I think this is Clint Eastwood’s best film ever.
Richard Jewell was a security guard who spotted a bomb at a rock concert in a crowded public park in Atlanta during the 1996 Olympics and raised the alarm. The bomb went off, two people were killed and more were injured, but without Jewell’s determined and courageous actions in moving people away from the bomb, god knows how many more fatalities there would have been.
Jewell was briefly hailed as a hero, but within days was under suspicion for having planted the bomb himself. Then came the media pile-on, and Jewell underwent an ordeal of public vilification and harassment comparable to that endured by the Chamberlains.
It’s no spoiler to say he didn’t do it, and that another man eventually confessed to the crime. This movie isn’t interested in the perpetrator and his motives; it’s about an innocent man railroaded and hounded by cynical and unprincipled operators in the media and law enforcement.
The parallels with the Chamberlain case don’t end there, and they are striking. Like Lindy Chamberlain, Jewell didn’t conform to what the public wanted in a victim or a hero. He was an overweight, goofy guy who lived with his mother (played by the wonderful Kathy Bates), kept a huge collection of guns and dreamed of being a policeman. He saw himself as part of the law enforcement community but had never quite managed to get a respectable toehold in it because of his tendency to throw his considerable weight around whenever he was given a badge to wear. In fact it was an earlier employer – a college Dean, who alerted the FBI when he saw Jewell’s name and remembered him as the overzealous campus cop he’d fired for exceeding his authority when busting college kids for drinking in their rooms. The FBI had no other leads at the time, and Jewell did indeed look like the kind of law-enforcement fantasist who might create a crisis in order to be hailed as a hero for saving people from its consequences.
Which is a legitimate line of enquiry and matters might have been resolved sensibly if the lead FBI investigator hadn’t leaked the information that he was a suspect to an ambitious female reporter on The Atlanta Journal-Constitution, which trumpeted the story and created a hell on earth for the hapless Jewell and his equally unworldly mother. They became virtual prisoners in their own home, or what was left of it after the FBI raided it and removed everything that wasn’t nailed down, including Mrs Jewell’s underwear, the Disney movie tapes she used when babysitting, and her Tupperware collection.

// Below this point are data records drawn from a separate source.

Lemma cached_answer s ctx sid m :
  cached s ctx sid -> 0 < sid -> exists s', sidtab_context_to_sid s ctx m = Some (0, sid, s', m).
Proof.
  intros (n & Hn & <- & Hc) Hpos. unfold sidtab_context_to_sid, sidtab_search_cache, SIDTAB_CACHE_LEN.
  cbn [search_cache_loop]. rewrite Hn, Hc. unfold sidtab_update_cache. cbn.
  rewrite (proj2 (nz_true _)) by lia. cbn. rewrite (proj2 (nz_true _)) by lia. by eexists.
Qed.

(** A request that finds its context leaves the answer cached. *)
Lemma to_sid_found_cached s ctx sid s' m m' :
  sidtab_wf s -> str_ok ctx -> ~ search_miss s ctx ->
  sidtab_context_to_sid s ctx m = Some (0, sid, s', m') -> cached s' ctx sid.
Proof.
  intros Hwf Hctx Hnm. unfold sidtab_context_to_sid, sidtab_search_cache.
  destruct (search_cache_loop_spec s ctx SIDTAB_CACHE_LEN 0 Hwf eq_refl) as (sid1 & s1 & E1 & Hs & Hw & Hr).
  rewrite E1. cbn [mbind option_bind]. destruct (nz sid1) eqn:Enz.
  { cbn. rewrite Enz. intros [= <- <- _]. eapply search_cache_cached; [apply Hwf|done|done]. }
  destruct (search_context_spec s1 ctx Hw) as (sid2 & s2 & E2 & Hs2 & Hw2 & Hr2).
  rewrite E2. cbn [mbind option_bind]. destruct Hr2 as [[_ Hmiss]|Hhit].
  { exfalso. by apply Hnm, (search_miss_same s s1). }
  rewrite (hit_nz _ _ _ Hhit). intros [= <- <- _].
  eapply search_context_cached; [apply Hw|done|by eapply hit_nz].
Qed.

(** After an insertion the new entry is the only one that answers. *)
Lemma to_sid_again s ctx sid m :
  sidtab_wf s -> str_ok ctx -> 0 < sid ->
  (exists c, sidtab_abs s !! sid = Some c /\ context_cmp c ctx = true) ->
  (forall k c, sidtab_abs s !! k = Some c -> context_cmp c ctx = true -> k = sid) ->
  exists s', sidtab_context_to_sid s ctx m = Some (0, sid, s', m).
Proof.
  intros Hwf Hctx Hpos Hex Huniq. pose proof Hex as (c & Hc & Hcmp).
  assert (forall k, search_hit s ctx k -> k = sid) as Hk.
  { intros k (_ & c' & Hc' & Hcmp'). by apply (Huniq k c'). }
  unfold sidtab_context_to_sid, sidtab_search_cache.
  destruct (search_cache_loop_spec s ctx SIDTAB_CACHE_LEN 0 Hwf eq_refl) as (sid1 & s1 & -> & Hs & Hw & Hr).
  cbn [mbind option_bind]. assert (nz sid = true) as Hnz by (apply nz_true; lia).
  destruct Hr as [->|Hhit].
  2: { rewrite (hit_nz _ _ _ Hhit). cbn. apply Hk in Hhit as ->. rewrite Hnz. by eexists. }
  change (nz 0) with false. cbv iota.
  destruct (search_context_spec s1 ctx Hw) as (sid2 & s2 & -> & Hs2 & Hw2 & Hr2).
  cbn [mbind option_bind]. destruct Hr2 as [[_ Hmiss]|Hhit].
  { apply (search_miss_same s s1) in Hmiss; [|done]. specialize (Hmiss _ _ Hc). congruence. }
  apply (search_hit_same s s1) in Hhit; [|done]. apply Hk in Hhit as ->. rewrite Hnz. by eexists.
Qed.

(** Comparing with a copy is comparing with the original. *)
Lemma copy_cmp ctx : str_ok ctx -> context_cmp (context_copy ctx) ctx = true.
Proof.
  intros H. unfold context_copy. destruct (c_str ctx) eqn:E; [by apply context_cmp_refl|].
  assert (nz (c_len ctx) = false) as Hl.
  { destruct (nz (c_len ctx)) eqn:En; [|done]. destruct (H En). congruence. }
  unfold context_cmp. cbn. rewrite Hl. cbn. rewrite !Z.eqb_refl. cbn.
  by apply mls_context_cmp_spec.
Qed.

Lemma to_sid_stable s ctx sid s' m m' m1 :
  sidtab_wf s -> str_ok ctx ->
  sidtab_context_to_sid s ctx m = Some (0, sid, s', m') ->
  exists s'', sidtab_context_to_sid s' ctx m1 = Some (0, sid, s'', m1).
Proof.
  intros Hwf Hctx E. destruct (context_to_sid_spec s ctx m Hwf) as (rc & sid' & s1 & m2 & E' & Hw & Hr).
  rewrite E in E'. injection E' as <- <- <- <-. inversion Hr; subst.
  - eapply cached_answer; [|by destruct H].
    eapply to_sid_found_cached; [exact Hwf|done| |done].
    intros Hm. destruct H as (_ & c & Hc & Hcmp). specialize (Hm _ _ Hc). congruence.
  - pose proof (swf_next s Hwf). apply to_sid_again; [done|done|lia| |].
    + exists (context_copy ctx). rewrite H1, lookup_insert_eq. split; [done|by apply copy_cmp].
    + intros k c. rewrite H1, lookup_insert. case_decide; [done|]. intros Hk Hc.
      specialize (H _ _ Hk). congruence.
Qed.

Lemma empty_table_wf n :
  Z.of_nat n = SIDTAB_SIZE ->
  let s := mk_sidtab (replicate n []) 0 1 false (replicate SIDTAB_CACHE_LEN None) in
  sidtab_wf s /\ sidtab_abs s = ∅ /\ si_next_sid s = 1.
Proof.
  intros Hlen s. assert (concat (replicate n []) = ([] : list sidtab_node)) as Hc.
  { clear. by induction n. }
  assert (sidtab_nodes s = []) as Hnodes by done.
  assert (ht_htable (sidtab_ht s) = replicate n []) as Hf by (cbn; by rewrite fmap_replicate).
  split_and!; [|by rewrite sidtab_abs_nodes, Hnodes|done].
  constructor; rewrite ?Hnodes; try done.
  - constructor; rewrite ?Hf.
    + apply sidtab_ops.
    + by rewrite length_replicate.
    + intros i c [-> _]%lookup_replicate. constructor.
    + apply Forall_replicate. constructor.
    + by rewrite <- Hf, sidtab_pairs, Hnodes.
  - intros x Hx. apply elem_of_replicate in Hx. by destruct Hx.
Qed.

Lemma sidtab_init_wf m s m' rc :
  sidtab_init (replicate SIDTAB_CACHE_LEN None) m = (rc, Some s, m') ->
  sidtab_wf s /\ sidtab_abs s = ∅ /\ si_next_sid s = 1.
Proof.
  unfold sidtab_init. destruct (kalloc m) as [[] m1]; [|done].
  change (negb true) with false. cbv iota. intros E. apply (f_equal (fun x => x.1.2)) in E.
  cbv beta iota delta [fst snd] in E. apply (inj Some) in E as <-. by apply empty_table_wf.
Qed.

(** ** Properties *)

(** C29: [sidtab_context_to_sid] always returns.  It gives the SID of an equal
    context of the table, or a SID never used before, which it adds, or fails
    with [-ENOMEM] and leaves the table as it was; the table stays
    well-formed. *)
Theorem context_to_sid_outcome s ctx m :
  sidtab_wf s -> str_ok ctx ->
  exists rc sid s' m', sidtab_context_to_sid s ctx m = Some (rc, sid, s', m') /\
    sidtab_wf s' /\ to_sid_result s ctx rc sid s'.
Proof. intros Hwf _. by apply context_to_sid_spec. Qed.

(** The table [sidtab_init] makes. *)
Definition empty_sids : sidtab := mk_sidtab (replicate (Z.to_nat SIDTAB_SIZE) []) 0 1 false (replicate SIDTAB_CACHE_LEN None).

Lemma empty_sids_wf : sidtab_wf empty_sids.
Proof. by apply (empty_table_wf (Z.to_nat SIDTAB_SIZE)). Qed.

Definition some_ctx : context := mk_context 1 2 3 0 mls_range_zero None.

Lemma context_to_sid_outcome_witness :
  exists rc sid s' m', sidtab_context_to_sid empty_sids some_ctx [] = Some (rc, sid, s', m') /\
    sidtab_wf s' /\ to_sid_result empty_sids some_ctx rc sid s'.
Proof. apply (context_to_sid_outcome empty_sids some_ctx [] empty_sids_wf). discriminate. Defined.

Lemma context_cmp_len0 c ctx : context_cmp c ctx = true -> c_len ctx = 0 -> nz (c_len c) = false.
Proof. unfold context_cmp. intros H E. rewrite E in H. by destruct (nz (c_len c)). Qed.

Lemma to_sid_has s ctx sid s' :
  to_sid_result s ctx 0 sid s' -> str_ok ctx -> exists c, sidtab_abs s' !! sid = Some c /\ context_cmp c ctx = true.
Proof.
  intros Hr Hctx. inv Hr.
  - match goal with H : search_hit _ _ _ |- _ => destruct H as (_ & c & Hc & ?) end. exists c. by erewrite same_table_abs.
  - match goal with H : sidtab_abs s' = _ |- _ => rewrite H end. exists (context_copy ctx).
    rewrite lookup_insert_eq. split; [done|by apply copy_cmp].
Qed.

Lemma to_sid_rc s ctx rc sid s' : to_sid_result s ctx rc sid s' -> rc = 0 \/ rc = - ENOMEM.
Proof. intros Hr. inv Hr; [by left|by left|by right]. Qed.

Lemma sid_positive s sid : sidtab_wf s -> sid <= 0 -> sidtab_abs s !! sid = None.
Proof.
  intros Hwf Hs. destruct (sidtab_abs s !! sid) as [c|] eqn:E; [|done]. exfalso.
  apply sidtab_abs_elem in E; [|apply Hwf].
  pose proof (swf_range s Hwf) as Hr. rewrite Forall_forall in Hr. apply Hr in E. cbn in E. lia.
Qed.

Lemma to_sid_keeps s ctx rc sid s' i c :
  to_sid_result s ctx rc sid s' -> sidtab_abs s !! i = Some c -> sidtab_abs s' !! i = Some c.
Proof.
  intros Hr Hi. inv Hr; [by erewrite same_table_abs| |by erewrite same_table_abs].
  match goal with H : sidtab_abs s' = _ |- _ => rewrite H end. rewrite lookup_insert_ne; [done|]. intros <-. congruence.
Qed.

(** Every SID of [t] has the same context in [t']. *)
Definition keeps (t t' : sidtab) : Prop := forall sid c, sidtab_abs t !! sid = Some c -> sidtab_abs t' !! sid = Some c.

Lemma keeps_refl t : keeps t t.
Proof. by intros sid c. Qed.
Lemma keeps_trans t1 t2 t3 : keeps t1 t2 -> keeps t2 t3 -> keeps t1 t3.
Proof. intros H1 H2 sid c Hc. by apply H2, H1. Qed.

(** Whatever the context, SIDs that are in use keep their contexts. *)
Lemma to_sid_extends t ctx m rc sid t' m' :
  sidtab_wf t -> sidtab_context_to_sid t ctx m = Some (rc, sid, t', m') -> sidtab_wf t' /\ keeps t t'.
Proof.
  intros Hw H. destruct (context_to_sid_spec t ctx m Hw) as (rc1 & sid1 & t1 & m1 & E & Hwt & Hr).
  rewrite H in E. injection E as <- <- <- <-. split; [done|]. intros i c. by eapply to_sid_keeps.
Qed.

(** A SID for a context without a string. *)
Lemma record_sid t ctx m : sidtab_wf t -> c_len ctx = 0 ->
  exists rc sid t' m', sidtab_context_to_sid t ctx m = Some (rc, sid, t', m') /\ sidtab_wf t' /\ keeps t t' /\
    ((rc = - ENOMEM /\ sid = 0) \/ (rc = 0 /\ sid <> 0 /\ exists c, sidtab_abs t' !! sid = Some c /\ context_cmp c ctx = true)).
Proof.
  intros Hw Hl. assert (str_ok ctx) as Hs by (intros H; by rewrite Hl in H).
  destruct (context_to_sid_spec t ctx m Hw) as (rc & sid & t' & m' & E & Hwt & Hr). exists rc, sid, t', m'. split; [done|]. split; [done|].
  split; [intros i x; by eapply to_sid_keeps|]. destruct (to_sid_rc _ _ _ _ _ Hr) as [-> | ->]; [right|left].
  - destruct (to_sid_has _ _ _ _ Hr Hs) as (c & Hc & Hcmp). split; [done|]. split; [|by exists c]. intros ->.
    by rewrite (sid_positive t' 0 Hwt ltac:(lia)) in Hc.
  - split; [done|]. by inv Hr.
Qed.

Lemma to_sid_search s ctx sid s' :
  sidtab_wf s' -> str_ok ctx -> c_len ctx = 0 -> to_sid_result s ctx 0 sid s' ->
  exists c, sidtab_search (Some s') sid = Some c /\ context_cmp c ctx = true.
Proof.
  intros Hw Hctx Hlen Hr. unfold sidtab_search. rewrite search_core_spec by apply Hw. unfold search_spec.
  destruct (to_sid_has s ctx sid s' Hr Hctx) as (c & Hc & Hcmp). rewrite Hc. exists c. by rewrite (context_cmp_len0 c ctx).
Qed.

(** C30: a SID stands for its context: after [sidtab_context_to_sid] has given
    a SID to a valid context, [sidtab_search] returns an equal context for it,
    every SID already in the table still has its context, and asking again
    gives the same SID even without memory. *)
Theorem sid_stands_for_context s ctx m sid s' m' :
  sidtab_wf s -> str_ok ctx -> c_len ctx = 0 ->
  sidtab_context_to_sid s ctx m = Some (0, sid, s', m') ->
  (exists c, sidtab_search (Some s') sid = Some c /\ context_cmp c ctx = true) /\
  (forall i c, sidtab_abs s !! i = Some c -> sidtab_search_force (Some s') i = Some c) /\
  forall m1, exists s'', sidtab_context_to_sid s' ctx m1 = Some (0, sid, s'', m1).
Proof.
  intros Hwf Hctx Hlen E. split; [|split; [|intros m1; by eapply to_sid_stable]].
  - destruct (context_to_sid_spec s ctx m Hwf) as (rc & sid' & s1 & m2 & E' & Hw & Hr).
    rewrite E in E'. injection E' as <- <- <- <-. by eapply to_sid_search.
  - destruct (context_to_sid_spec s ctx m Hwf) as (rc & sid' & s1 & m2 & E' & Hw & Hr).
    rewrite E in E'. injection E' as <- <- <- <-. intros i c Hi.
    unfold sidtab_search_force. rewrite search_core_spec by apply Hw. unfold search_spec.
    by rewrite (to_sid_keeps _ _ _ _ _ _ _ Hr Hi), andb_false_r.
Qed.

Definition one_sid : sidtab :=
  match sidtab_context_to_sid empty_sids some_ctx [] with Some (_, _, s, _) => s | None => empty_sids end.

The way the movie tells it, the reporter, Kathy Scruggs (Olivia Wilde), had traded sexual favours for the dirt on Jewell, then broke her promise to keep it quiet. Once the story was out, which was virtually the next day, the FBI mounted an all-out effort to get Jewell, at a time when they had no other suspect and the public and the media were baying for the blood of whatever evil weirdo had done this appalling thing. (Again, I’m reminded of the way the Northern Territory government went all-out to get Lindy Chamberlain after the coroner in the first inquest blasted them for their inept investigation of Azaria’s disappearance.)
The paper has denied this version of how they got the story, and I was wondering why the real Kathy Scruggs hadn’t sued Clint Eastwood for megabucks for the double-barrelled and undoubtedly defamatory charge that she slept with a source and then betrayed his confidence.
The reason is that Scruggs died in 2001, and online reading suggests that her role in the hounding of Richard Jewell took a toll on her emotionally and professionally and worsened the substance abuse which may have hastened her death.
Like the Chamberlains, Richard Jewell had few friends in his hour of need. But lucky for him, one of them was Watson Bryant (Sam Rockwell), a feisty attorney with an almost pathological mistrust of government institutions and an instinctive empathy with the underdog. He and Jewell had met some years earlier when Jewell was a trolley-pushing supply clerk in the firm where Watson worked. Watson was, as Jewell later puts it, the only man who didn’t routinely insult and ridicule him for his weight and his try-hard attitude. If it wasn’t for Bryant’s tough advocacy, Jewell may well have been charged with and convicted of the bombing and quite likely would have died in the electric chair.
Richard Jewell is a surprisingly uplifting story. I won’t spoil the ending by saying what happens to Jewell after his ordeal is over; suffice to say he retained his essential decency, his good humour and, perhaps astonishingly, his faith in the law enforcement establishment. And his Mom got her Tupperware back.
It’s been suggested that the only reason Richard Jewell hasn’t done better box office to date is public hostility over the depiction of a dead woman who can no longer defend herself. I recommend further online reading about the real Kathy Scruggs so you can judge for yourself.
Otherwise, this is a story told with great clarity and power. The scripting, timing and acting are excellent. I haven’t mentioned the actor who plays Jewell, Paul Walter Hauser. You might have seen him in supporting roles in BlackKlansman and I, Tonya. Interestingly, he’s described as a ‘character actor’, as if all actors aren’t required to do their best to portray ‘characters’. Perhaps ‘character actor’ is Hollywood shorthand for ‘not looking like Brad Pitt.’
Four and a half stars from me. I would have awarded five if it hadn’t been for the doubts over the Kathy Scruggs business.